• _Exercise aim_: Repeat exactly, and only, the lines below starting at the line that contains "(** A non-zero" and ending at the line that contains "Definition int_truediv (a", inclusive of both.

[Dataset entries]
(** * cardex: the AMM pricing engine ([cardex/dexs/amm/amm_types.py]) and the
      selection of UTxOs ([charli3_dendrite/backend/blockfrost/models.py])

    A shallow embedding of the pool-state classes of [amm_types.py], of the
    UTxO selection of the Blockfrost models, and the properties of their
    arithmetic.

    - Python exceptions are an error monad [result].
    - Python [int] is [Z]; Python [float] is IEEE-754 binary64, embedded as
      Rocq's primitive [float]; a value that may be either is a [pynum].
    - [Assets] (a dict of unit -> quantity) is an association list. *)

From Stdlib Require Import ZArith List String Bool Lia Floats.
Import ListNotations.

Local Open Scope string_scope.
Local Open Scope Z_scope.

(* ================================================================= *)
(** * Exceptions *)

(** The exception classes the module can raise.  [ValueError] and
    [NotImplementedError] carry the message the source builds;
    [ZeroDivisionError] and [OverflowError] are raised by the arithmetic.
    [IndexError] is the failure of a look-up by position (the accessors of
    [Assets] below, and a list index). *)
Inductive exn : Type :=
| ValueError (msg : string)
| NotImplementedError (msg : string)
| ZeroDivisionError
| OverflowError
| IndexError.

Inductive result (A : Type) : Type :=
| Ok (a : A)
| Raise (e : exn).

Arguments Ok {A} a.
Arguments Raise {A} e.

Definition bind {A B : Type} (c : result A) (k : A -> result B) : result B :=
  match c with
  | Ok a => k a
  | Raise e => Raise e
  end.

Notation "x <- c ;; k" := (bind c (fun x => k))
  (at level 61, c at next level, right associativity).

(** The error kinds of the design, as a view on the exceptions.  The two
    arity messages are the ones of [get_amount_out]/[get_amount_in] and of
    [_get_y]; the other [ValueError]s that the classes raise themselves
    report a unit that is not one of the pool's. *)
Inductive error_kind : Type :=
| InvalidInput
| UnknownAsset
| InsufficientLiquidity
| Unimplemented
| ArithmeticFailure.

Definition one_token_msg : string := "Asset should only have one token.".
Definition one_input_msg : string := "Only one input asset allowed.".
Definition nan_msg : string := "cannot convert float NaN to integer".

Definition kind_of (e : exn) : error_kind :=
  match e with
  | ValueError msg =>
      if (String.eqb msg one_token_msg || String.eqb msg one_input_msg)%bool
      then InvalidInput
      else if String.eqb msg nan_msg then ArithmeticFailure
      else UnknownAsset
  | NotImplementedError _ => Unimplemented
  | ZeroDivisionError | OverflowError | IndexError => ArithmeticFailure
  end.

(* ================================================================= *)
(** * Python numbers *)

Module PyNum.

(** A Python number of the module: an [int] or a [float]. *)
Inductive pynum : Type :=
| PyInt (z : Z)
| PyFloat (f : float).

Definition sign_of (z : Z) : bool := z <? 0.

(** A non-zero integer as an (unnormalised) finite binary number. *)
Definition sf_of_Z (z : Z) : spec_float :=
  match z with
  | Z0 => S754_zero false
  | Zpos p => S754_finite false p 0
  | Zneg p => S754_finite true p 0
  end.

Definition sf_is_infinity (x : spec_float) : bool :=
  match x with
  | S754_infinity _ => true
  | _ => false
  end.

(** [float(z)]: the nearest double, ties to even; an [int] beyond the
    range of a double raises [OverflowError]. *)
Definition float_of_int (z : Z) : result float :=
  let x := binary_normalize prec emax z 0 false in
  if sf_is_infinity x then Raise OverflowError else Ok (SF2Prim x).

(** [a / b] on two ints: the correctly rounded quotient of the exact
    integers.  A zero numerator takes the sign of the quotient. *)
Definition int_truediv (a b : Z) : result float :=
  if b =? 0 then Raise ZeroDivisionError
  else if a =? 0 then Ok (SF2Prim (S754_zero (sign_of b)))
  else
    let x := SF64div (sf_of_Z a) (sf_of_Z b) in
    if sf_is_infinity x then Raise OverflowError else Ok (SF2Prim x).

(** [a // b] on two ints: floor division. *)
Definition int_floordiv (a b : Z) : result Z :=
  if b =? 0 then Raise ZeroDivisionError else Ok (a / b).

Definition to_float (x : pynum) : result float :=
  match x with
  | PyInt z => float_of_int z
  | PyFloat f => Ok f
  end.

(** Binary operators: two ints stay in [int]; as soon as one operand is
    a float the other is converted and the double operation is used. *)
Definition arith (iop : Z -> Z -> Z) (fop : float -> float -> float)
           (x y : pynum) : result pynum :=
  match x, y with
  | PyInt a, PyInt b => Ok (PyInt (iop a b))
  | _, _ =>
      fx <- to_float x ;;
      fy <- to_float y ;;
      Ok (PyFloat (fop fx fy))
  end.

• _The answer_:
(** A non-zero integer as an (unnormalised) finite binary number. *)
Definition sf_of_Z (z : Z) : spec_float :=
  match z with
  | Z0 => S754_zero false
  | Zpos p => S754_finite false p 0
  | Zneg p => S754_finite true p 0
  end.

Definition sf_is_infinity (x : spec_float) : bool :=
  match x with
  | S754_infinity _ => true
  | _ => false
  end.

(** [float(z)]: the nearest double, ties to even; an [int] beyond the
    range of a double raises [OverflowError]. *)
Definition float_of_int (z : Z) : result float :=
  let x := binary_normalize prec emax z 0 false in
  if sf_is_infinity x then Raise OverflowError else Ok (SF2Prim x).

(** [a / b] on two ints: the correctly rounded quotient of the exact
    integers.  A zero numerator takes the sign of the quotient. *)
Definition int_truediv (a b : Z) : result float :=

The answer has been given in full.